::: Source material

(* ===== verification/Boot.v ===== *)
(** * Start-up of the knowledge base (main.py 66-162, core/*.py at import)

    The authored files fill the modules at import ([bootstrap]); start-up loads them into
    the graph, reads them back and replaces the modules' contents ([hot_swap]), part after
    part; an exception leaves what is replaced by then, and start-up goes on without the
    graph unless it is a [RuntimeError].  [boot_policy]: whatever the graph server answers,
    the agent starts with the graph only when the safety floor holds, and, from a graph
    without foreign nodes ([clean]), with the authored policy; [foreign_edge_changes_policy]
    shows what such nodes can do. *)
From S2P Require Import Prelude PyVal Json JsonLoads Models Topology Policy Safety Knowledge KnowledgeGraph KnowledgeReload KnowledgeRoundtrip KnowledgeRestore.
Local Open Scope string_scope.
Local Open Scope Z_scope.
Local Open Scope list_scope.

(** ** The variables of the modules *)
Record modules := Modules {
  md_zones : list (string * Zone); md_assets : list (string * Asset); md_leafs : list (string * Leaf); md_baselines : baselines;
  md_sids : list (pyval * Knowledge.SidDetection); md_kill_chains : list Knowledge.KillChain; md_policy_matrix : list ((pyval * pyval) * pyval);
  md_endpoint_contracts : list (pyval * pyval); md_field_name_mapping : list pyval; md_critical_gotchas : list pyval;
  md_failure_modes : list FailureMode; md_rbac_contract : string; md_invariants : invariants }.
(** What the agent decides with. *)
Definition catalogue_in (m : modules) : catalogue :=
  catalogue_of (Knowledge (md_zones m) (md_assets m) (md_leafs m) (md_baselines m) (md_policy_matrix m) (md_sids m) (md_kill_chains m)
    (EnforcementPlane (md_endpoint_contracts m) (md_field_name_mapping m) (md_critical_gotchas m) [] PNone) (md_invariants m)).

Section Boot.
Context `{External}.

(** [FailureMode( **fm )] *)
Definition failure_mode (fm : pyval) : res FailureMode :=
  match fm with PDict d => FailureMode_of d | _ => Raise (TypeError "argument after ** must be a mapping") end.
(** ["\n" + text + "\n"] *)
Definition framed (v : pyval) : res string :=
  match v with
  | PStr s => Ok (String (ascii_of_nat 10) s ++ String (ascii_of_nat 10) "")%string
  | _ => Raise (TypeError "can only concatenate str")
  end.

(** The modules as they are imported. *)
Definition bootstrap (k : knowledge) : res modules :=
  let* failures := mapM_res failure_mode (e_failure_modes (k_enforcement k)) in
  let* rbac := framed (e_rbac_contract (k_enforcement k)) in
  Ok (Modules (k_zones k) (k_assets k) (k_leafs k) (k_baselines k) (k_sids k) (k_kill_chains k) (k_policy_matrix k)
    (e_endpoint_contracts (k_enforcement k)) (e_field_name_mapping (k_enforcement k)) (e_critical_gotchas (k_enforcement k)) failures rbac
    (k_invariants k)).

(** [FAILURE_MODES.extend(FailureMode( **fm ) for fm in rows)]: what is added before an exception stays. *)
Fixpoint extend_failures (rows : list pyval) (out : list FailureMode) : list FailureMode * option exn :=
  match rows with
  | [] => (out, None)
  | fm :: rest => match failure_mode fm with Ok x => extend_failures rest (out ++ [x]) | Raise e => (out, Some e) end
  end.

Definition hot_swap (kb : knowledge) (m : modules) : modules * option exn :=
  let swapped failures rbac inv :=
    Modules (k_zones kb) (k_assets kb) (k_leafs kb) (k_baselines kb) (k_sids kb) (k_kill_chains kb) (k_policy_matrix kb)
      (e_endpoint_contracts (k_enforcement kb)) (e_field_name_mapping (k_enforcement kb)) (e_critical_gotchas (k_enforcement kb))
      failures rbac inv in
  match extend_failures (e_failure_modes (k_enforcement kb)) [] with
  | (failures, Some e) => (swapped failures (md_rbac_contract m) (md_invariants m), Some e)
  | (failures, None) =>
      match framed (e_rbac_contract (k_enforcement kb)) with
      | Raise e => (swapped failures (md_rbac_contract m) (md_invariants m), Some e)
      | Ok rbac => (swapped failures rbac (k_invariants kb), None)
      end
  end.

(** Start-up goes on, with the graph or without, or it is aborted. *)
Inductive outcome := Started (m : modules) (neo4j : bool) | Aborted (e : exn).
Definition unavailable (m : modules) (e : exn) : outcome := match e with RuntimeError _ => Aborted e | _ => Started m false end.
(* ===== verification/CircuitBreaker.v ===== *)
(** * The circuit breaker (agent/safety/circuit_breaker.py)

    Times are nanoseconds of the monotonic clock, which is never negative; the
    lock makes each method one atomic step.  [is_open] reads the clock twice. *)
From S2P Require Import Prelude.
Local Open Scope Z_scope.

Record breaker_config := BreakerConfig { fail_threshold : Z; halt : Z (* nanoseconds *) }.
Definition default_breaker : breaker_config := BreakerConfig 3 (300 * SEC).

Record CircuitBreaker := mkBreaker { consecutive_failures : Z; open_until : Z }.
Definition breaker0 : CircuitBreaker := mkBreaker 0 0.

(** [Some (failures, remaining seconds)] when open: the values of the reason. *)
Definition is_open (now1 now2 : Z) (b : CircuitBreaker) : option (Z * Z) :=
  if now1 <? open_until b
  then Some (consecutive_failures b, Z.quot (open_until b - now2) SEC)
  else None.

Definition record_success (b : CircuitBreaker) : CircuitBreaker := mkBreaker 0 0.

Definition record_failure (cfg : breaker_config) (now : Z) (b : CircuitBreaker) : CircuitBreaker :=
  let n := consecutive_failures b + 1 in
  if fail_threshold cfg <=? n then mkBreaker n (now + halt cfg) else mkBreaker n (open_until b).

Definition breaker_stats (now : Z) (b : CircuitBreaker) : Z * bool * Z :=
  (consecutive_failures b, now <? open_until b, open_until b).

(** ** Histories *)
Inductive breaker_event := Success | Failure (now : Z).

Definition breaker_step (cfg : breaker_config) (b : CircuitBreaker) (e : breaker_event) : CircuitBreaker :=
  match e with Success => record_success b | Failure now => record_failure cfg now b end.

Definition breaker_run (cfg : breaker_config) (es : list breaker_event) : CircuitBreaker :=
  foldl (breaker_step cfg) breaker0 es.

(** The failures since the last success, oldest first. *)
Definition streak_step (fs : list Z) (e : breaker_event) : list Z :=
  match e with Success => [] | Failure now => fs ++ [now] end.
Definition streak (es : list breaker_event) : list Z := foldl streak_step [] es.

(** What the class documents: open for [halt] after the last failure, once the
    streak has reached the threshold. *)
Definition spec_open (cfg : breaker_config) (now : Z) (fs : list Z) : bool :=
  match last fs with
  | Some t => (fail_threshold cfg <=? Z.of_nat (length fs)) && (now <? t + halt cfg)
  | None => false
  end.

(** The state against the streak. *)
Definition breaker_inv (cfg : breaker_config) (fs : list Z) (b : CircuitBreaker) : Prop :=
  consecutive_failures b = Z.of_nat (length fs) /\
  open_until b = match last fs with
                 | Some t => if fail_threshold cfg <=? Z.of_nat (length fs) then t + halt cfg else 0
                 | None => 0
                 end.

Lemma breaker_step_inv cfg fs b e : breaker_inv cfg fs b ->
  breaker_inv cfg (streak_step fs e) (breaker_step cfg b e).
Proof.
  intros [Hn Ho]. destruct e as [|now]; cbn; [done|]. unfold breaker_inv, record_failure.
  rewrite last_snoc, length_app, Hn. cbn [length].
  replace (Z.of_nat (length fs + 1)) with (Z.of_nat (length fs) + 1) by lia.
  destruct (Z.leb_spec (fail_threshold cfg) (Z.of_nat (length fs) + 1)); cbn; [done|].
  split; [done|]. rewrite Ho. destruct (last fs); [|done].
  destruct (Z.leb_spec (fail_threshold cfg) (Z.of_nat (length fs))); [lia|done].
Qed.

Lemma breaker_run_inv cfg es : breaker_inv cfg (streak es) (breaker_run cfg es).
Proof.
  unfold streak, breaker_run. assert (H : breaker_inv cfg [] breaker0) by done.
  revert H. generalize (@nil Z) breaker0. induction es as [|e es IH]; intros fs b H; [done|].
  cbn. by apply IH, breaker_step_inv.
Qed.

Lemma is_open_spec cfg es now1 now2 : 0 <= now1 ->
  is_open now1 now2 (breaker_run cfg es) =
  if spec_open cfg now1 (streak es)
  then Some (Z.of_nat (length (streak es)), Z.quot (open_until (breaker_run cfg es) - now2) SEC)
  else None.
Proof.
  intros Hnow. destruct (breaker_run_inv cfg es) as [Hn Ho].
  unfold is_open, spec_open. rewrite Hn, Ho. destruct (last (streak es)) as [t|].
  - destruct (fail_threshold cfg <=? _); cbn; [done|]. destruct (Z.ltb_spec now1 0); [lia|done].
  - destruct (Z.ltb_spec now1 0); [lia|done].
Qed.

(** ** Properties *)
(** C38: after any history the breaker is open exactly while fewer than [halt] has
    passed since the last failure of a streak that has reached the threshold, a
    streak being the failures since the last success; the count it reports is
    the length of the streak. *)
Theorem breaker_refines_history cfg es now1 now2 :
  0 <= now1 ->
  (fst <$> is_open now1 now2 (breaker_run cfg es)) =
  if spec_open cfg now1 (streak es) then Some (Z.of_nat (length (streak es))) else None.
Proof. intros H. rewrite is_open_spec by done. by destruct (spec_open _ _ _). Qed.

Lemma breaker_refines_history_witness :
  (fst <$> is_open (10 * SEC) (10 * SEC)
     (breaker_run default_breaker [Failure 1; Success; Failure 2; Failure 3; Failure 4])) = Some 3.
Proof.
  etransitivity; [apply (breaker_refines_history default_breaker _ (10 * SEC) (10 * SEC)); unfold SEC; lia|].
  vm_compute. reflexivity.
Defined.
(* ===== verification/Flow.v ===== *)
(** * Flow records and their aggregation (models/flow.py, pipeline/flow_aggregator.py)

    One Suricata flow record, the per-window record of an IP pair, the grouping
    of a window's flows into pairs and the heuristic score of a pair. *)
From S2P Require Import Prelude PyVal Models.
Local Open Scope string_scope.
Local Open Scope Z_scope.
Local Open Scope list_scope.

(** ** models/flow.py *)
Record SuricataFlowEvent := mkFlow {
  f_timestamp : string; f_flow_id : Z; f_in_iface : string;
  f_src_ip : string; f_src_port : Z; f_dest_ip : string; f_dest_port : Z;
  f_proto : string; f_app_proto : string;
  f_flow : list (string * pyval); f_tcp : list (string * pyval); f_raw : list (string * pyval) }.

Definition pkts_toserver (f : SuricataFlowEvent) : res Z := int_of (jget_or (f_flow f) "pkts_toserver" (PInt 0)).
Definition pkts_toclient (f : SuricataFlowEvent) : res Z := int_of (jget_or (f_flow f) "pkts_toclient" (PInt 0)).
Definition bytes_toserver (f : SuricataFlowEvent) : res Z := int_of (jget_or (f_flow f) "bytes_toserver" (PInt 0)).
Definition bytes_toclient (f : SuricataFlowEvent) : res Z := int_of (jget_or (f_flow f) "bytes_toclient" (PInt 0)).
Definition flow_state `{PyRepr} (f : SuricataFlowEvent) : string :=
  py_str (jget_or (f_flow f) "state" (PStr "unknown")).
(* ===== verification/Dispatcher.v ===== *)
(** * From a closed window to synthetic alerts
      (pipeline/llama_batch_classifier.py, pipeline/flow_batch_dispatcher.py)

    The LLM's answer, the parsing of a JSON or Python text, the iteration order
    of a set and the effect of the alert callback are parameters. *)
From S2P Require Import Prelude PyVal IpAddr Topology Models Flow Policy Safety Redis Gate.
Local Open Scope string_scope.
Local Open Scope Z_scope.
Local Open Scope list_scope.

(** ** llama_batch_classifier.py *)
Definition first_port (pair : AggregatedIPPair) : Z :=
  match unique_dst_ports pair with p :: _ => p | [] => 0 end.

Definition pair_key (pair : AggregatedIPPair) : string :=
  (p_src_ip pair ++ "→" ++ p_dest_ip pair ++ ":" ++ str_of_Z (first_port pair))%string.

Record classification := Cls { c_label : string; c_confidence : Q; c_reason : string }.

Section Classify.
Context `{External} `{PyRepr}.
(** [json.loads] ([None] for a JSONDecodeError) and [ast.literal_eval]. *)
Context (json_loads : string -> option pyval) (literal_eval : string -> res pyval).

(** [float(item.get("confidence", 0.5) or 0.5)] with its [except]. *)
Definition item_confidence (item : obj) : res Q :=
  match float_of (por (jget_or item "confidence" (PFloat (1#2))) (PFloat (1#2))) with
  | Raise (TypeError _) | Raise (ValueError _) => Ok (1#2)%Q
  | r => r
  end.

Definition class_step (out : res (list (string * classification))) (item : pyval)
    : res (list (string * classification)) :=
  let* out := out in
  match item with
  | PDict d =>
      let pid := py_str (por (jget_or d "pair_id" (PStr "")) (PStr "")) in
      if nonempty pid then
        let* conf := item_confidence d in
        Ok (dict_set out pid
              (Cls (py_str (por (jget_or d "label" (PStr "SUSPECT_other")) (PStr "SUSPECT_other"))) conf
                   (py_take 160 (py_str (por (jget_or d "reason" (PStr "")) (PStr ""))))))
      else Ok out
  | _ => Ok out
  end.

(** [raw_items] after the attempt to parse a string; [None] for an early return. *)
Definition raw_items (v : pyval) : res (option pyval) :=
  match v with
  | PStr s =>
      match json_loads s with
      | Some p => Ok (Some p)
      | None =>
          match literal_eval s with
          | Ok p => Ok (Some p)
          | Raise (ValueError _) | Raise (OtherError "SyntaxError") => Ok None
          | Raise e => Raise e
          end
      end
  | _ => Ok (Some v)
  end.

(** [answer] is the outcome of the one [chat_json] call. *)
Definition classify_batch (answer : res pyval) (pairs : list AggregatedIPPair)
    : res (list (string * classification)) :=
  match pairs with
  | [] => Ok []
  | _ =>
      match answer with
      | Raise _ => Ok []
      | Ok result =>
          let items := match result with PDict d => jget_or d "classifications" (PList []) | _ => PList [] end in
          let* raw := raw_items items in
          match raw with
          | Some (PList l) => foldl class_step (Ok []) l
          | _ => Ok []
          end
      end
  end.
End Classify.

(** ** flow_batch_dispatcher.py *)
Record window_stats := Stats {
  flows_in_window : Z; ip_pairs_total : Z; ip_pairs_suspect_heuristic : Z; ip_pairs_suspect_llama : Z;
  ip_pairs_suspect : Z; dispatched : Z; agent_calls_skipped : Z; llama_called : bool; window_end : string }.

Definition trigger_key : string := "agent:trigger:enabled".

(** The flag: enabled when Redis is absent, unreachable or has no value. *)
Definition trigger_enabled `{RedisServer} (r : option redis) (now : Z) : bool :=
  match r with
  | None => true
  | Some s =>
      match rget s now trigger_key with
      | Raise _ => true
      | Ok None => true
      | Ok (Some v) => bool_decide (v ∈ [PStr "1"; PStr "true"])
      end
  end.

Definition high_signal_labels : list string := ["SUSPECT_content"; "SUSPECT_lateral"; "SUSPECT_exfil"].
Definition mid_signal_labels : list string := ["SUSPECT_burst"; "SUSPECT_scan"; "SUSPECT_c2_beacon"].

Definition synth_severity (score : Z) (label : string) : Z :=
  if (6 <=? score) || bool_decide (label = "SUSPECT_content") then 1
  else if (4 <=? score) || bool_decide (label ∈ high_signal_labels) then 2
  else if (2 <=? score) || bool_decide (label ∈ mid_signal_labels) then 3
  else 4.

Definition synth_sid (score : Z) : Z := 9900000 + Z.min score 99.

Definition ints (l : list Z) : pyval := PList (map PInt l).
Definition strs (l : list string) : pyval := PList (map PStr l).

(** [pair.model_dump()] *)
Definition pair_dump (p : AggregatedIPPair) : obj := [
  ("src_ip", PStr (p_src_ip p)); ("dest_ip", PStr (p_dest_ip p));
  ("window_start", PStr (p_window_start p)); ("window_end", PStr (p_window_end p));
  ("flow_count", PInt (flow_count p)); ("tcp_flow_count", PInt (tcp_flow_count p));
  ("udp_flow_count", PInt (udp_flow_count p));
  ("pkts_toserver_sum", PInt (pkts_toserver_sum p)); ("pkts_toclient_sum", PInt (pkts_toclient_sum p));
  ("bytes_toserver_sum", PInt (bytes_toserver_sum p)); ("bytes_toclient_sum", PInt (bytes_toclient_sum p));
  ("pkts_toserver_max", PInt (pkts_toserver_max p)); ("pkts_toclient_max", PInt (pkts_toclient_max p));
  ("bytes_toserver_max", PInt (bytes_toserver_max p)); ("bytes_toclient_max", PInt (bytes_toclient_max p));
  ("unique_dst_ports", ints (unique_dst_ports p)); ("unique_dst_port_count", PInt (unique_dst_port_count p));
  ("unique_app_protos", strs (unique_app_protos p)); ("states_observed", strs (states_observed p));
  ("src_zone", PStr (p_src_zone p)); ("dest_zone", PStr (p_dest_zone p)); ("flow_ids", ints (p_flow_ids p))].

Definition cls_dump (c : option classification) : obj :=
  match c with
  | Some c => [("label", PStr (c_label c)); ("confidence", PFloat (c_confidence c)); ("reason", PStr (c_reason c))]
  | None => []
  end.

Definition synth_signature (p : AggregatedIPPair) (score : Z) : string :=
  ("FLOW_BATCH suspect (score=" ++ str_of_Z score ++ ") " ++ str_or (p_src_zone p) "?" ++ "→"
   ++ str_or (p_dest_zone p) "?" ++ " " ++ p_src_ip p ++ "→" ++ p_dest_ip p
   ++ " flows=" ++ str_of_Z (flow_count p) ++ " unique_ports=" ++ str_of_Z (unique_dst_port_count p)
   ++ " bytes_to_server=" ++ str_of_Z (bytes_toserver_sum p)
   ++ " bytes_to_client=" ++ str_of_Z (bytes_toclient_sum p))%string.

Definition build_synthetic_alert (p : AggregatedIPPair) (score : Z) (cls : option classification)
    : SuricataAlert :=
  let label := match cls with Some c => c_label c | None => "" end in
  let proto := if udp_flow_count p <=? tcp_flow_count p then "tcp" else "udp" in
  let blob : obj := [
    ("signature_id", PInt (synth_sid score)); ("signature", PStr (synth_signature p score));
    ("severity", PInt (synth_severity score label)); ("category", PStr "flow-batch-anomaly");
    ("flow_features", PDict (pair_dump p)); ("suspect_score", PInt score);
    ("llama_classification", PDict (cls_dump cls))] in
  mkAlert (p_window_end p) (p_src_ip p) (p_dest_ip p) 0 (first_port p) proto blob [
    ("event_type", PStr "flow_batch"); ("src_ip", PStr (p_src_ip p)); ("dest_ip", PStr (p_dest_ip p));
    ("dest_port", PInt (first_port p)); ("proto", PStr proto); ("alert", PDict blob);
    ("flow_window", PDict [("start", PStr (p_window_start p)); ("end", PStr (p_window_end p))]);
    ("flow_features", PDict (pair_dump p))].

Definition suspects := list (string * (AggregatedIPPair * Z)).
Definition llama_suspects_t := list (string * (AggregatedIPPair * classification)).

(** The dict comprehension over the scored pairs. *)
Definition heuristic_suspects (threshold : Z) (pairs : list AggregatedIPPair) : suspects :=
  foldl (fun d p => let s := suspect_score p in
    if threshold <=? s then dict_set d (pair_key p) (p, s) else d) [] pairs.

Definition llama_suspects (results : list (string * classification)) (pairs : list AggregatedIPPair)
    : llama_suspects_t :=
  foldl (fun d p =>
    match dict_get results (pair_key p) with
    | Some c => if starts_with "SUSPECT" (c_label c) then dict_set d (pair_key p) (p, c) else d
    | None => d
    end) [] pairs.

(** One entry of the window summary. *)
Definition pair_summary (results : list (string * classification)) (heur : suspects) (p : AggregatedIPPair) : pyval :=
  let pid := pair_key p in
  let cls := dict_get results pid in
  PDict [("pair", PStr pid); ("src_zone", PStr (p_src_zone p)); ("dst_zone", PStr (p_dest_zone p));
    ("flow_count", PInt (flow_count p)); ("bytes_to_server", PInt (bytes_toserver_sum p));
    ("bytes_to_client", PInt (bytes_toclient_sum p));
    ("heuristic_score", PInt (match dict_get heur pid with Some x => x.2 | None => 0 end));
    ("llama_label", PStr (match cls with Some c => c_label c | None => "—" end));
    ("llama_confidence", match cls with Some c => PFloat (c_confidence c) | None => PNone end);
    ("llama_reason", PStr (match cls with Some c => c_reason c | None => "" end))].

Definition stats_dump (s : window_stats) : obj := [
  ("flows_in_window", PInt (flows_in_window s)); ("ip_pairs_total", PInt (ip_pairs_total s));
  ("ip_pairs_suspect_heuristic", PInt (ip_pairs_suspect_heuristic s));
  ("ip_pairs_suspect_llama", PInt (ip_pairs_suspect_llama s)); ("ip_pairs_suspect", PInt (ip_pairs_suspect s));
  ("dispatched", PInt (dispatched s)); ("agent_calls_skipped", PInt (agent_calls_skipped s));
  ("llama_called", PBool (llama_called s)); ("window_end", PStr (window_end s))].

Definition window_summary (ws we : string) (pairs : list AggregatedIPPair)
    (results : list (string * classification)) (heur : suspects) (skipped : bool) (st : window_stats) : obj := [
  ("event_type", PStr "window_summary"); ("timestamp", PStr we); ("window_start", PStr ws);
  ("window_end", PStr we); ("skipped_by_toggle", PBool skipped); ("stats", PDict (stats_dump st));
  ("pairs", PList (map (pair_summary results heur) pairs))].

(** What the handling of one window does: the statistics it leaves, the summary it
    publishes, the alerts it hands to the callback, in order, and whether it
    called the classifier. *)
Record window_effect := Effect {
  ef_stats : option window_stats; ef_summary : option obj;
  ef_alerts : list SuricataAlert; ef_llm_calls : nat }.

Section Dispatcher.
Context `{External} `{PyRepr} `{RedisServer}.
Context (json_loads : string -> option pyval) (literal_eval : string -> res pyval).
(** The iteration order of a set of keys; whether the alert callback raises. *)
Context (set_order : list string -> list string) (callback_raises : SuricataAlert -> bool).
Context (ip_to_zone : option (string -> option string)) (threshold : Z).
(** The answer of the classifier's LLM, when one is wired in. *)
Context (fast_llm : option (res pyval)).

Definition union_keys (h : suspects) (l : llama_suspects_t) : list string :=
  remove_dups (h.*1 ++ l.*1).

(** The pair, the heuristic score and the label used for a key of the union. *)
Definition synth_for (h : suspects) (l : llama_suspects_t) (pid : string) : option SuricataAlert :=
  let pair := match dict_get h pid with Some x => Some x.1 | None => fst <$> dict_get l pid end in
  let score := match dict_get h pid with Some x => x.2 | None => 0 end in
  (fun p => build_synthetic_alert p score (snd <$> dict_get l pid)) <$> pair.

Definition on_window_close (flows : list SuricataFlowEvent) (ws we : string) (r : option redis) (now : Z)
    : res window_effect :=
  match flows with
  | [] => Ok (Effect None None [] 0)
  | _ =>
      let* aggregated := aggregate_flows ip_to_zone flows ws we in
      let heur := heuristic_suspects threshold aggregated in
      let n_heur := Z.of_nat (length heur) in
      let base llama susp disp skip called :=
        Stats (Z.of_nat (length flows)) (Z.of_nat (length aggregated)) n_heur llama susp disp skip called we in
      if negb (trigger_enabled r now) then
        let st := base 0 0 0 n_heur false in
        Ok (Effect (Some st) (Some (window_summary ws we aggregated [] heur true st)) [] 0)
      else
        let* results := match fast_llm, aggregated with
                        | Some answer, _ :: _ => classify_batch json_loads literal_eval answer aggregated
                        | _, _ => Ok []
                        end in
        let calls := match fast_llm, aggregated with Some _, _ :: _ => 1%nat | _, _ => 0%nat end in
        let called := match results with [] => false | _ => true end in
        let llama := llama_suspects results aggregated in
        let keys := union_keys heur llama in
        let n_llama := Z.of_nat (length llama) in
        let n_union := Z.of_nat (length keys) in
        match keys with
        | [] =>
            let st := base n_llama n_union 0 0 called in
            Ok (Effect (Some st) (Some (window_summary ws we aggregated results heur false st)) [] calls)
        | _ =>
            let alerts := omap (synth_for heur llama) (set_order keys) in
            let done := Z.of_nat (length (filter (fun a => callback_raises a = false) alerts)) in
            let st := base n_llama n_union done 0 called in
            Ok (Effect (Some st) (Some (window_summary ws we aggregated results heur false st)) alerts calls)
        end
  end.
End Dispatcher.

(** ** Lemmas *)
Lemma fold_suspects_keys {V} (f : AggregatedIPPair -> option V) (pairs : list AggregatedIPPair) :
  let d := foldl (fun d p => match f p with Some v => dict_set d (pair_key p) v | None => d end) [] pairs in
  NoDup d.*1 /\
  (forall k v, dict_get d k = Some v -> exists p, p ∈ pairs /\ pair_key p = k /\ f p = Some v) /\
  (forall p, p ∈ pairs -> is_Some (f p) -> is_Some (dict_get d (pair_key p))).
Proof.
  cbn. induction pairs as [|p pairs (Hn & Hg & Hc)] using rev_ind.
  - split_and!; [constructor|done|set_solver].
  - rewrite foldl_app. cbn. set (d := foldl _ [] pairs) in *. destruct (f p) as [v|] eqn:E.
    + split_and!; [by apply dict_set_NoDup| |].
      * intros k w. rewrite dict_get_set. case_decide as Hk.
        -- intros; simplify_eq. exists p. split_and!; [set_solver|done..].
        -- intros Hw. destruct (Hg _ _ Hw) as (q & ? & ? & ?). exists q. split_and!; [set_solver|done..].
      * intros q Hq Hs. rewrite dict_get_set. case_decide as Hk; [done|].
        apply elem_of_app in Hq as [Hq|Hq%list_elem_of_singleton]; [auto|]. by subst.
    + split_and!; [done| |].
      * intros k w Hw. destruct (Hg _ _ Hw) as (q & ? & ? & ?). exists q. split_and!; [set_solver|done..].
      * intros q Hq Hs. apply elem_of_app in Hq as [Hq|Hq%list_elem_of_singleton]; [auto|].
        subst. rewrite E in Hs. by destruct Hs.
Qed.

::::::

Assignment:
Starting at the line that contains "match dict_get results (pair_key p) with" and stopping after the line that contains "PInt (ip_pairs_total s));", write out every line exactly as it appears above, and no other line.

Exercise solution:
    match dict_get results (pair_key p) with
    | Some c => if starts_with "SUSPECT" (c_label c) then dict_set d (pair_key p) (p, c) else d
    | None => d
    end) [] pairs.

(** One entry of the window summary. *)
Definition pair_summary (results : list (string * classification)) (heur : suspects) (p : AggregatedIPPair) : pyval :=
  let pid := pair_key p in
  let cls := dict_get results pid in
  PDict [("pair", PStr pid); ("src_zone", PStr (p_src_zone p)); ("dst_zone", PStr (p_dest_zone p));
    ("flow_count", PInt (flow_count p)); ("bytes_to_server", PInt (bytes_toserver_sum p));
    ("bytes_to_client", PInt (bytes_toclient_sum p));
    ("heuristic_score", PInt (match dict_get heur pid with Some x => x.2 | None => 0 end));
    ("llama_label", PStr (match cls with Some c => c_label c | None => "—" end));
    ("llama_confidence", match cls with Some c => PFloat (c_confidence c) | None => PNone end);
    ("llama_reason", PStr (match cls with Some c => c_reason c | None => "" end))].

Definition stats_dump (s : window_stats) : obj := [
  ("flows_in_window", PInt (flows_in_window s)); ("ip_pairs_total", PInt (ip_pairs_total s));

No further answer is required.